The right to a jury trial may be waived if done so voluntarily and knowingly. The
waiver of the right to a jury trial should be strictly construed in favor of providing a
defendant the opportunity for a jury trial. Determining whether this test has been met will
depend on the particular facts and circumstances of the case. A court may not accept a
jury trial waiver unless the defendant, after being advised by the court of his or her right
to a jury trial, personally waives that right, either in writing or in open court. This
requirement provides a safeguard against a defendant's involuntary waiver of the right to
a jury trial and minimizes the uncertainty that may otherwise attendant the determination
of whether the defendant has knowingly and intelligently waived that right.
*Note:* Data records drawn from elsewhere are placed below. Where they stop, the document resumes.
(** [tbl.tblPr] is declared [OneAndOnlyOne] in python-docx: reading it
    raises when the table has no such child. *)
Definition tblPr (tbl : element) : result (nat * element) :=
  match find (qn "w:tblPr") (children tbl) with
  | Some p => ret p
  | None =>
      raise (InvalidXmlError "required ``<w:tblPr>`` child element not present")
  end.

(** The work on the property block [tblPr]: find or create [tblBorders],
    then run the loop over the six names on it. *)
Definition normalizar_tblPr (ancho_octavos_pt : Z) (color_hex : string)
    (pr : element) : element :=
  let '(j, tblBorders, hijos_pr) :=
    match find (qn "w:tblBorders") (children pr) with
    | Some (j, b) => (j, b, children pr)
    | None =>
        let b := OxmlElement "w:tblBorders" in
        (length (children pr), b, append (children pr) b)
    end in
  let tblBorders :=
    with_children tblBorders
      (establecer_bordes ancho_octavos_pt color_hex (children tblBorders)) in
  with_children pr (<[j := tblBorders]> hijos_pr).

Definition aplicar_bordes_negros_tabla_con (ancho_octavos_pt : Z)
    (color_hex : string) (tbl : element) : result element :=
  '(i, pr) ← tblPr tbl ;;;
  let pr := normalizar_tblPr ancho_octavos_pt color_hex pr in
  ret (with_children tbl (<[i := pr]> (children tbl))).

(** The call of the program: default width 8 and colour 000000. *)
Definition aplicar_bordes_negros_tabla : element → result element :=
  aplicar_bordes_negros_tabla_con 8 "000000".

(** ** Header-repeat suppression *)

(** [list(trPr)]: a snapshot of the children, each paired with its position
    in the snapshot, which names the child object in the removals below. *)
Definition enumerar (hijos : list element) : list (nat * element) :=
  zip (seq 0 (length hijos)) hijos.

(** [trPr.remove(child)] for the child object named [k]. *)
Definition quitar (actuales : list (nat * element)) (k : nat)
  : list (nat * element) :=
  filter (λ p, p.1 ≠ k) actuales.

(** The two loops on one [trPr]: collect the children tagged
    [w:tblHeader] from the snapshot, then remove each of them. *)
Definition quitar_tblHeader (hijos : list element) : list element :=
  let a_borrar :=
    filter (λ p, tag p.2 = qn "w:tblHeader") (enumerar hijos) in
  (foldl quitar (enumerar hijos) a_borrar.*1).*2.

(** [tr.trPr] is declared [ZeroOrOne]: the first such child, or [None]. *)
Definition trPr (tr : element) : option (nat * element) :=
  find (qn "w:trPr") (children tr).

(** The body of the loop over the rows, for one row. *)
Definition quitar_marca_fila (tr : element) : element :=
  match trPr tr with
  | None => tr
  | Some (i, pr) =>
      let pr := with_children pr (quitar_tblHeader (children pr)) in
      with_children tr (<[i := pr]> (children tr))
  end.

(** [table.rows]: the [w:tr] children of the table, in order. *)
Definition rows (tbl : element) : list element :=
  findall (qn "w:tr") (children tbl).

(** A child of the table during the loop: a row is mutated, anything else
    is not visited. *)
Definition paso_fila (c : element) : element :=
  if decide (tag c = qn "w:tr") then quitar_marca_fila c else c.

(** Every row is mutated where it stands among the children of the table. *)
Definition eliminar_repeticion_fila_encabezado (tbl : element) : element :=
  with_children tbl (paso_fila <$> children tbl).

(** ** The document *)

(** The parsed document: the root element [w:document] of the main part. *)
Definition Document : Type := element.

(** [doc.tables]: the [w:tbl] children of the body.  The body is declared
    [ZeroOrOne] on the root; without one the attribute access fails. *)
Definition body (doc : Document) : result (nat * element) :=
  match find (qn "w:body") (children doc) with
  | Some p => ret p
  | None =>
      raise (AttributeError "'NoneType' object has no attribute 'tbl_lst'")
  end.

Definition tables (doc : Document) : result (list element) :=
  '(_, b) ← body doc ;;; ret (findall (qn "w:tbl") (children b)).

(** The body of the loop of [procesar_docx] for one table. *)
Definition procesar_tabla (tbl : element) : result element :=
  tbl ← aplicar_bordes_negros_tabla tbl ;;;
  ret (eliminar_repeticion_fila_encabezado tbl).

(** The loop over [doc.tables], in document order, on the children of the
    body: a table is mutated where it stands, every other child is kept. *)
Fixpoint procesar_tablas (hijos : list element) : result (list element) :=
  match hijos with
  | [] => ret []
  | c :: hijos =>
      c ← (if decide (tag c = qn "w:tbl") then procesar_tabla c else ret c) ;;;
      hijos ← procesar_tablas hijos ;;;
      ret (c :: hijos)
  end.

Definition transformar (doc : Document) : result Document :=
  '(i, b) ← body doc ;;;
  hijos ← procesar_tablas (children b) ;;;
  ret (with_children doc (<[i := with_children b hijos]> (children doc))).

(** ** Byte buffers *)

(** An in-memory byte buffer with its position. *)
Record BytesIO : Type := { getvalue : list byte; tell : nat }.

(** [BytesIO(initial)]: positioned at the start. *)
Definition BytesIO_de (inicial : list byte) : BytesIO :=
  {| getvalue := inicial; tell := 0 |}.

(** [b.write(bs)]: overwrite from the position on, growing the buffer. *)
Definition write (bs : list byte) (b : BytesIO) : BytesIO :=
  {| getvalue :=
       take (tell b) (getvalue b) ++ bs
         ++ drop (tell b + length bs) (getvalue b);
     tell := tell b + length bs |}.

(** [b.seek(n)]. *)
Definition seek (n : nat) (b : BytesIO) : BytesIO :=
  {| getvalue := getvalue b; tell := n |}.

(** ** The request and the response (Flask) *)

(** An uploaded file: [f.filename] may be missing, [f.read()] gives the
    content. *)
Record FileStorage : Type := { filename : option string; read : list byte }.

(** What the handler reads of a request, in the order it reads it: the
    entries of [request.files] by field name (the first entry of a name is
    the one indexing returns), and the bytes that
    [request.get_data(cache=False)] returns when it is called after that.
    These are two readings of one stream: for a body with a form content
    type the first reading consumes it, and the second gives no bytes. *)
Record Request : Type := {
  files : list (string * FileStorage);
  get_data : list byte
}.

Definition files_get (k : string) (r : Request) : option FileStorage :=
  (λ p, p.2.2) <$> list_find (λ p, p.1 = k) (files r).

Inductive Response : Type :=
  | jsonify (campos : list (string * string)) (status : nat)
  | send_file (cuerpo : BytesIO) (as_attachment : bool)
      (download_name : string) (mimetype : string).

Definition status_code (r : Response) : nat :=
  match r with
  | jsonify _ st => st
  | send_file _ _ _ _ => 200
  end.

(** [a or b] on strings, with [None] and the empty string false. *)
Definition str_or (a : option string) (b : string) : string :=
  match a with
  | None | Some EmptyString => b
  | Some s => s
  end.

(** [c in s]. *)
Fixpoint contiene (c : ascii) (s : string) : bool :=
  match s with
  | EmptyString => false
  | String a s => if decide (a = c) then true else contiene c s
  end.

(** [s.rsplit(c, 1)]: split once, at the last occurrence of [c]. *)
Fixpoint rsplit1 (c : ascii) (s : string) : list string :=
  match s with
  | EmptyString => [EmptyString]
  | String a s =>
      match rsplit1 c s with
      | [h; t] => [String a h; t]
      | _ => if decide (a = c) then [EmptyString; s] else [String a s]
      end
  end.

Definition mimetype_docx : string :=
  "application/vnd.openxmlformats-officedocument.wordprocessingml.document".

Definition nombre_salida (filename_in : string) : string :=
  let base :=
    if contiene "." filename_in
    then default EmptyString (head (rsplit1 "." filename_in))
    else filename_in in
  base +:+ "_procesado.docx".

Section Contenedor.

(** The document container is opaque to the program: [Document(stream)]
    and [doc.save(stream)] of python-docx.  [save] stands for the bytes of
    one writing; the archive also records the time of writing, so that the
    statements which compare two runs are about the documents the bytes
    parse to. *)
Variable load : list byte → result Document.
Variable save : Document → list byte.

Definition procesar_docx (stream_entrada : BytesIO) : result BytesIO :=
  doc ← load (getvalue stream_entrada) ;;;
  doc ← transformar doc ;;;
  let salida := BytesIO_de [] in
  let salida := write (save doc) salida in
  let salida := seek 0 salida in
  ret salida.

(** The part of the handler after the input was read.  The response is
    the value [send_file] is called with; what Flask makes of it on the
    wire (its checks of header values, conditional and range answers) is
    outside the model. *)
Definition responder (filename_in : string) (in_bytes : list byte)
  : result Response :=
  let entrada := BytesIO_de in_bytes in
  salida ← procesar_docx entrada ;;;
  let filename_out := nombre_salida filename_in in
  ret (send_file salida true filename_out mimetype_docx).

(** The [try] block of [process]. *)
Definition process_try (request : Request) : result Response :=
  let filename_in := "input.docx" in
  match files_get "file" request with
  | Some f =>
      let filename_in := str_or (filename f) filename_in in
      let in_bytes := read f in
      responder filename_in in_bytes
  | None =>
      let in_bytes := get_data request in
      match in_bytes with
      | [] => ret (jsonify [("error", "No se recibió archivo")] 400)
      | _ => responder filename_in in_bytes
      end
  end.

(** [process]: any exception of the block becomes a 500 response. *)
Definition process (request : Request) : Response :=
  match process_try request with
  | inr r => r
  | inl e => jsonify [("error", str e)] 500
  end.

End Contenedor.

(** ** A concrete container

    python-docx keeps the container format to itself.  To run the program
    on actual bytes the development needs one container that can be
    written and read back: the signature [PK] of a zip archive followed by
    one byte per binary digit of a numbering of the element trees. *)

Module Zip.

#[global] Instance element_eq_dec : EqDecision element.
Proof.
  refine (
    fix go (x y : element) {struct x} : Decision (x = y) :=
      let _ : EqDecision element := @go in
      match x, y with
      | Element t1 a1 x1 cs1, Element t2 a2 x2 cs2 =>
          cast_if_and4 (decide (t1 = t2)) (decide (a1 = a2))
            (decide (x1 = x2)) (decide (cs1 = cs2))
      end); abstract congruence.
Defined.

Definition hoja : Type := string * list (string * string) * string.

Fixpoint a_arbol (e : element) : gen_tree hoja :=
  GenNode 0 (GenLeaf (tag e, attrib e, text e) :: (a_arbol <$> children e)).

Fixpoint de_arbol (t : gen_tree hoja) : option element :=
  match t with
  | GenNode 0 (GenLeaf (t, a, x) :: ts) =>
      cs ← mapM de_arbol ts; Some (Element t a x cs)
  | _ => None
  end.

Lemma de_a_arbol (e : element) : de_arbol (a_arbol e) = Some e.
Proof.
  revert e.
  refine (fix go (e : element) {struct e} := _).
  destruct e as [t a x cs]; simpl.
  assert (Hcs : mapM de_arbol (a_arbol <$> cs) = Some cs).
  { induction cs as [|c cs IH]; simpl; [done|].
    rewrite (go c). simpl. change (list_fmap _ _ a_arbol cs) with (a_arbol <$> cs).
    rewrite IH. done. }
  rewrite Hcs. done.
Qed.

#[global] Instance element_countable : Countable element :=
  inj_countable a_arbol de_arbol de_a_arbol.

Fixpoint digitos (p : positive) : list byte :=
  match p with
  | xH => []
  | xO p => x00 :: digitos p
  | xI p => x01 :: digitos p
  end.
Lemma zlen_ztake n l : 0 <= n <= zlen l -> zlen (ztake n l) = n.
Proof. unfold zlen, ztake. rewrite length_take. lia. Qed.
Lemma zlen_ztake_le n l : 0 <= n -> zlen (ztake n l) <= n.
Proof. unfold zlen, ztake. rewrite length_take. lia. Qed.
Lemma zlen_zdrop n l : 0 <= n <= zlen l -> zlen (zdrop n l) = zlen l - n.
Proof. unfold zlen, zdrop. rewrite length_drop. lia. Qed.
Lemma ztake_zdrop n l : ztake n l ++ zdrop n l = l.
Proof. apply take_drop. Qed.
Lemma ztake_app n l k : n = zlen l -> ztake n (l ++ k) = l.
Proof. intros ->. unfold ztake, zlen. rewrite Nat2Z.id. apply take_app_length. Qed.
Lemma zdrop_app n l k : n = zlen l -> zdrop n (l ++ k) = k.
Proof. intros ->. unfold zdrop, zlen. rewrite Nat2Z.id. apply drop_app_length. Qed.
Lemma ztake_all n l : zlen l <= n -> ztake n l = l.
Proof. unfold ztake, zlen. intros. apply take_ge. lia. Qed.
Lemma zdrop_all n l : zlen l <= n -> zdrop n l = [].
Proof. unfold zdrop, zlen. intros. apply drop_ge. lia. Qed.
Lemma ztake_0 l : ztake 0 l = [].
Proof. reflexivity. Qed.
Lemma zdrop_0 l : zdrop 0 l = l.
Proof. reflexivity. Qed.
Lemma zdrop_zdrop a b l : 0 <= a -> 0 <= b -> zdrop b (zdrop a l) = zdrop (a + b) l.
Proof. intros. unfold zdrop. rewrite drop_drop. f_equal. lia. Qed.
Lemma ztake_ztake a b l : 0 <= a <= b -> ztake a (ztake b l) = ztake a l.
Proof. intros. unfold ztake. rewrite take_take. f_equal. lia. Qed.

Lemma ztake_app_plus n l k m : n = zlen l + m -> 0 <= m -> ztake n (l ++ k) = l ++ ztake m k.
Proof.
  intros -> ?. unfold ztake.
  replace (Z.to_nat (zlen l + m)) with (length l + Z.to_nat m)%nat by (unfold zlen; lia).
  apply take_app_add.
Qed.
Lemma zdrop_app_plus n l k m : n = zlen l + m -> 0 <= m -> zdrop n (l ++ k) = zdrop m k.
Proof.
  intros -> ?. unfold zdrop.
  replace (Z.to_nat (zlen l + m)) with (length l + Z.to_nat m)%nat by (unfold zlen; lia).
  apply drop_app_add.
Qed.
Lemma ztake_app_le n l k : n <= zlen l -> ztake n (l ++ k) = ztake n l.
Proof. intros ?. unfold ztake. apply take_app_le. unfold zlen in *. lia. Qed.
Lemma zdrop_app_le n l k : n <= zlen l -> zdrop n (l ++ k) = zdrop n l ++ k.
Proof. intros ?. unfold zdrop. apply drop_app_le. unfold zlen in *. lia. Qed.

Lemma Forall_ztake (P : A -> Prop) n l : Forall P l -> Forall P (ztake n l).
Proof. apply Forall_take. Qed.
Lemma Forall_zdrop (P : A -> Prop) n l : Forall P l -> Forall P (zdrop n l).
Proof. apply Forall_drop. Qed.
End lists.

(** [memcpy(dst + i, src, zlen src)] *)
Definition zsplice (dst : list Z) (i : Z) (src : list Z) : list Z :=
  ztake i dst ++ src ++ zdrop (i + zlen src) dst.

Lemma zlen_zsplice dst i src :
  0 <= i -> i + zlen src <= zlen dst -> zlen (zsplice dst i src) = zlen dst.
Proof.
  intros. pose proof (zlen_nonneg src). unfold zsplice.
  rewrite !zlen_app, zlen_ztake, zlen_zdrop by lia. lia.
Qed.

Lemma zsplice_nil dst i : zsplice dst i [] = dst.
Proof.
  unfold zsplice. rewrite zlen_nil, Z.add_0_r. simpl. apply ztake_zdrop.
Qed.

Lemma zsplice_bytes dst i src : bytes dst -> bytes src -> bytes (zsplice dst i src).
Proof.
  intros. unfold zsplice. apply Forall_app. split; [by apply Forall_ztake|].
  apply Forall_app. split; [done|by apply Forall_zdrop].
Qed.

Section zget.
Implicit Types l : list Z.

Lemma zget_Some_iff l i : is_Some (zget l i) <-> 0 <= i < zlen l.
Proof.
  unfold zget, zlen. case_decide.
  - rewrite lookup_lt_is_Some. lia.
  - split; [intros [? ?]; done|lia].
Qed.
Lemma zget_in l i : 0 <= i < zlen l -> zget l i = Some (l.[i]).
Proof.
  intros Hi. unfold zat. destruct (zget l i) eqn:E; [done|].
  apply zget_Some_iff in Hi as [? ?]. congruence.
Qed.
Lemma zget_out l i : ~ (0 <= i < zlen l) -> zget l i = None.
Proof.
  intros Hi. destruct (zget l i) eqn:E; [|done].
  exfalso. apply Hi, zget_Some_iff. eauto.
Qed.
Lemma zat_out l i : ~ (0 <= i < zlen l) -> l.[i] = 0.
Proof. intros. unfold zat. by rewrite zget_out. Qed.

Lemma zat_byte l i : bytes l -> byte (l.[i]).
Proof.
  intros Hb. unfold zat, zget. case_decide; [|done].
  destruct (l !! _) eqn:E; [|done]. by eapply Forall_lookup in E.
Qed.
Lemma zat_range l i : bytes l -> 0 <= l.[i] < 256.
Proof. apply zat_byte. Qed.

Lemma zlen_zset l i v : zlen (zset l i v) = zlen l.
Proof. unfold zset, zlen. case_decide; [|done]. by rewrite length_insert. Qed.
Lemma zset_bytes l i v : bytes l -> byte v -> bytes (zset l i v).
Proof. intros. unfold zset. case_decide; [|done]. by apply Forall_insert. Qed.
Lemma zat_zset l i j v :
  0 <= i < zlen l -> (zset l i v).[j] = if decide (i = j) then v else l.[j].
Proof.
  intros Hi. unfold zat, zget, zset. rewrite !(decide_True (P := 0 <= i)) by lia.
  case_decide; case_decide; try done.
  - subst. rewrite list_lookup_insert_eq; [done|]. unfold zlen in Hi. lia.
  - rewrite list_lookup_insert_ne by lia. done.
  - lia.
Qed.

Lemma zat_app l k i :
  0 <= i -> (l ++ k).[i] = if decide (i < zlen l) then l.[i] else k.[i - zlen l].
Proof.
  intros Hi. unfold zat, zget, zlen. rewrite !(decide_True (P := 0 <= i)) by lia.
  destruct (decide (i < Z.of_nat (length l))).
  - rewrite lookup_app_l by lia. done.
  - rewrite decide_True by lia. rewrite lookup_app_r by lia.
    do 2 f_equal. lia.
Qed.
Lemma zat_ztake l n i : 0 <= i < n -> (ztake n l).[i] = l.[i].
Proof.
  intros. unfold zat, zget, ztake. rewrite !decide_True by lia.
  rewrite lookup_take_lt by lia. done.
Qed.
Lemma zat_zdrop l n i : 0 <= n -> 0 <= i -> (zdrop n l).[i] = l.[n + i].
Proof.
  intros. unfold zat, zget, zdrop. rewrite !decide_True by lia.
  rewrite lookup_drop. do 2 f_equal. lia.
Qed.
Lemma zat_zsplice dst i src j :
  0 <= i -> i + zlen src <= zlen dst -> 0 <= j ->
  (zsplice dst i src).[j] =
    if decide (i <= j < i + zlen src) then src.[j - i] else dst.[j].
Proof.
  intros. pose proof (zlen_nonneg src). unfold zsplice.
  rewrite zat_app, zlen_ztake by lia.
  case_decide; [rewrite zat_ztake by lia; rewrite decide_False by lia; done|].
  rewrite zat_app by lia.
  case_decide; [rewrite decide_True by lia; done|].
  rewrite zat_zdrop by lia. rewrite decide_False by lia. f_equal. lia.
Qed.

Lemma zlist_eq l k :
  zlen l = zlen k -> (forall i, 0 <= i < zlen l -> l.[i] = k.[i]) -> l = k.
Proof.
  intros Hl H. apply list_eq_same_length with (length l).
  - unfold zlen in Hl. lia.
  - unfold zlen in Hl. lia.
  - intros i x y Hi Hx Hy. specialize (H (Z.of_nat i)).
    unfold zat, zget, zlen in H. rewrite !decide_True, !Nat2Z.id, Hx, Hy in H by lia.
    simpl in H. apply H. lia.
Qed.

Lemma zset_zset_same l i v w : zset (zset l i v) i w = zset l i w.
Proof. unfold zset. case_decide; [|done]. apply list_insert_insert_eq. Qed.
Lemma zset_id l i : 0 <= i < zlen l -> zset l i (l.[i]) = l.
Proof.
  intros. apply zlist_eq; rewrite zlen_zset; [done|]. intros j Hj.
  rewrite zat_zset by lia. case_decide; by subst.
Qed.
End zget.

(** ** Automation *)

(** Rewrites the indexing and length lemmas, leaving the side conditions to [lia]. *)
Create Rewrite HintDb zlist.
#[export] Hint Rewrite @zlen_app @zlen_cons @zlen_nil zlen_zset : zlist.

Ltac zlist_simpl := autorewrite with zlist in *.

(** Brings the range of every byte read of a byte list into the context. *)
Ltac learn_range t :=
  lazymatch goal with
  | _ : 0 <= t < 256 |- _ => fail
  | _ => idtac
  end.
Ltac byte_ranges :=
  repeat match goal with
  | H : Forall byte ?l |- context [zat ?l ?i] =>
      learn_range (zat l i); pose proof (zat_range l i H)
  | H : Forall byte ?l, _ : context [zat ?l ?i] |- _ =>
      learn_range (zat l i); pose proof (zat_range l i H)
  end.
Ltac lens :=
  repeat match goal with
  | |- context [zlen ?l] =>
      lazymatch goal with _ : 0 <= zlen l |- _ => fail | _ => pose proof (zlen_nonneg l) end
  | _ : context [zlen ?l] |- _ =>
      lazymatch goal with _ : 0 <= zlen l |- _ => fail | _ => pose proof (zlen_nonneg l) end
  end.
Ltac zlia := byte_ranges; lens; lia.

#[export] Hint Resolve zset_bytes zsplice_bytes u8_byte zat_byte Forall_ztake Forall_zdrop : bgt.
#[export] Hint Extern 1 (byte _) => unfold byte; lia : bgt.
A defendant's
waiver of the right to a jury trial will not be presumed from a silent record.
Appeal from Shawnee District Court; DAVID DEBENHAM, judge. Opinion filed November 22,
2013. Reversed and remanded.
Rick Kittel, of Kansas Appellate Defender Office, for appellant.
Jose V. Guerra, assistant district attorney, Chadwick J. Taylor, district attorney, and Derek
Schmidt, attorney general, for appellee.
Before MALONE, C.J., MCANANY and STANDRIDGE, JJ.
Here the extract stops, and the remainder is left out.